Shortly before yoga last night, I scribbled down the names of my students on a pink heart-shaped Post-it, then made a quick stop to the toilet. I casually stuck the Post-it in my mouth to do my pre-teaching rituals, after which I briskly removed the list from my lips. Now if this was a cheap, fake Post-it, this would not have been a problem. But this was a sticky 3M original, so, well, rrrrip. There was a stinging sensation in my lower lip, and then hot liquid began to pool on said surface. I sharply turned to look at my reflection: I was a vampire yogini. Keeping my wits, a pulled a tissue and began teaching my class, blotting my lip every few seconds, and seeing a bright red spot on my Kleenex each time.
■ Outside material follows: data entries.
(** C10: when the mailbox of the recipient of a valid message is not empty, or not
    configured, [spci_msg_send] returns [Busy] without touching memory, any mailbox's
    state or pages, or any page table; with the notify attribute the sender is on the
    waiter list of the recipient afterwards.  With that attribute the id of the
    recipient has to be below [MAX_VMS], 16: with the last id, which a VM may have,
    the code indexes the wait entries out of bounds and panics. *)
Theorem msg_send_busy hw now hv attributes c fv to tv :
  sendable hv c fv to tv → mailboxes_ok hv →
  (bf_contains attributes NOTIFY = true → Z.of_nat to + HF_VM_ID_OFFSET < MAX_VMS) →
  mailbox_empty (vm_inner tv) = false ∨ is_configured (vm_inner tv) = false →
  ∃ hv', spci_msg_send MESSAGE_BUFFER hw now hv attributes c = Done (Busy, None, hv') ∧
    mailboxes_ok hv' ∧ hv_mem hv' = hv_mem hv ∧ vtabs hv' = vtabs hv ∧
    (∀ v, mb_state <$> mbox hv' v = mb_state <$> mbox hv v ∧ mb_recv <$> mbox hv' v = mb_recv <$> mbox hv v) ∧
    (bf_contains attributes NOTIFY = false → hv' = hv) ∧
    (bf_contains attributes NOTIFY = true → (c.1, S to) ∈ waiters_of hv' to).
Proof.
  intros Hs HO H16 Hb. rewrite (msg_send_checked _ _ _ _ _ _ _ _ Hs). destruct Hs as [Hf _ _ _ _ _ _ Hto].
  assert (negb (mailbox_empty (vm_inner tv)) || negb (is_configured (vm_inner tv)) = true) as ->.
  { destruct Hb as [-> | ->]; [done|]. by rewrite orb_true_r. }
  destruct (bf_contains attributes NOTIFY).
  2:{ exists hv. by split_and!. }
  specialize (H16 eq_refl). change HF_VM_ID_OFFSET with 1 in H16. change MAX_VMS with 16 in H16.
  assert (Hl : length (wait_entries (vm_inner fv)) = 16%nat) by (by rewrite (proj2 (mo_vm _ HO _ _ Hf)), length_replicate).
  destruct (wait_for c.1 (vm_inner fv) (vm_inner tv) (vm_id tv) (hv_links hv)) as [[[b i] lk]|] eqn:Hw.
  2:{ exfalso. unfold wait_for in Hw. rewrite Hl, (proj1 (mo_vm _ HO _ _ Hto)) in Hw.
      replace (Z.to_nat (Z.of_nat to + 1)) with (S to) in Hw by lia.
      destruct (Nat.ltb_spec (S to) 16); [|lia]. cbn [negb] in Hw. cbv zeta in Hw. by case_bool_decide. }
  cbn [mbind exec_bind]. eexists. split; [done|].
  destruct (wait_for_ok hv c.1 (vm_inner fv) to tv _ b i lk HO (lookup_lt_Some _ _ _ Hf) Hto eq_refl Hl Hw) as [HO' Hin].
  split_and!; [done|done| | |done|].
  - exact (fr_vms _ _ _ _ (wait_for_frame vtab vtab_quiet_mailbox hv c.1 (vm_inner fv) to tv _ _ b i lk Hto Hw)).
  - intros v. unfold mbox. cbn. destruct (decide (v = to)) as [->|].
    + rewrite list_lookup_alter_eq, Hto. cbn. unfold wait_for in Hw. destruct (negb _); [done|]. cbv zeta in Hw.
      by case_bool_decide; simplify_eq.
    + by rewrite list_lookup_alter_ne.
  - intros _. apply (mo_waiting _ HO') in Hin as [w Hw']. pose proof (pt_key _ _ _ (mo_waiting _ HO') w _ Hw') as (Hk & _).
    cbn in Hk. injection Hk as <-. done.
Qed.

End send.

(** ** On the small machine *)
Module MsgDemo.
(** Both VMs have mailboxes; the first sends four bytes to the second. *)
Definition mb (recv send : Z) : Mailbox := mkMailbox MailboxState.Empty recv send [] [].
Definition fv : Vm :=
  mkVm 1 [HvDemo.ready 0] (with_mailbox (mb 0x40001000 0x40000000) (HvDemo.inner 0 HvDemo.t1)) false.
Definition tv (s : MailboxState.t) : Vm :=
  mkVm 2 [HvDemo.ready 1]
    (with_mailbox (mb_set_state s (mb 0x40003000 0x40002000)) (HvDemo.inner 1 HvDemo.t2)) false.
Definition mem : Mem := write_message (λ _, 0) 0x40000000 (mkSpciMessage 1 0 4 2 1 0).
(** The hypervisor maps the mailbox pages, the page behind them and the buffers. *)
Definition map1 (t : PageTable) (b e : Z) (st : MmState) : PageTable * MmState :=
  match identity_map (A := aarch64 Aarch64.PA40) (SG := @Stage1 (aarch64 Aarch64.PA40)) t (pa_init b) (pa_init e) (Z.lor Mode.R Mode.W) st with
  | Done (_, t, st) => (t, st)
  | Panic => (t, st)
  end.
Definition hp : PageTable :=
  let '(t, st) := map1 HvDemo.hp 0x40000000 0x40005000 HvDemo.st in (map1 t 0x600000 0x602000 st).1.
Definition hv (s : MailboxState.t) : Hypervisor := set_hv_ptable hp (set_mem mem (set_vms [fv; tv s] HvDemo.hv)).

Lemma msg_mem_bytes : mem_ok mem.
Proof. by apply mem_ok_write_message. Qed.
Lemma sendable_demo s : sendable Aarch64.PA40 (hv s) (0%nat, 0%nat) fv 1 (tv s).
Proof. split; [reflexivity|vm_compute; congruence|by split; vm_compute|vm_compute; congruence..|reflexivity]. Qed.
Lemma mapped_demo s : page_mapped Aarch64.PA40 (hv s) true 0x40003000.
Proof. by split; vm_compute. Qed.
Lemma on_cpu_demo s : on_cpu (hv s) (0%nat, 0%nat) 0.
Proof. exists (HvDemo.ready 0), fv. split_and!; [reflexivity..|]. vm_compute. lia. Qed.
Lemma mailboxes_msg_demo s : mailboxes_ok (hv s).
Proof. apply mailboxes_ok_empty; [|done]. by intros [|[|v]] vm [= <-]. Qed.
End MsgDemo.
I wondered why some of the students looked shocked as I spoke, so I explained what had happened. I put them in a heart-opening supine pose, and asked them to close their eyes while I took the tissue box from the bathroom. I took another glance in the mirror and saw the blood has spread to my teeth. No wonder some of them looked at me in disgust; I looked like I bit off the head of a live chicken!
On any other day, I might have choked and given in to the distraction. But last night, even if the metallic taste of blood kept reemerging in my mouth, and the bright red spots continued to stain my tissue, I knew there was nothing else I could do but blot, breathe, and teach. Blot, breathe, and teach. The discomfort of any challenge goes away when you focus on the goodness of many other things around you. In my case it was the positive energy of the students, the support of a friend and fellow teacher who joined the class, and the motivation to bring the students to a better place.
By the end of my class, it was like the bloody challenge never happened. I still have some souvenirs, though: a stinging sensation when I eat anything salty or sour, plus the Post-it with my students’ names and bits of lip skin still stuck to it.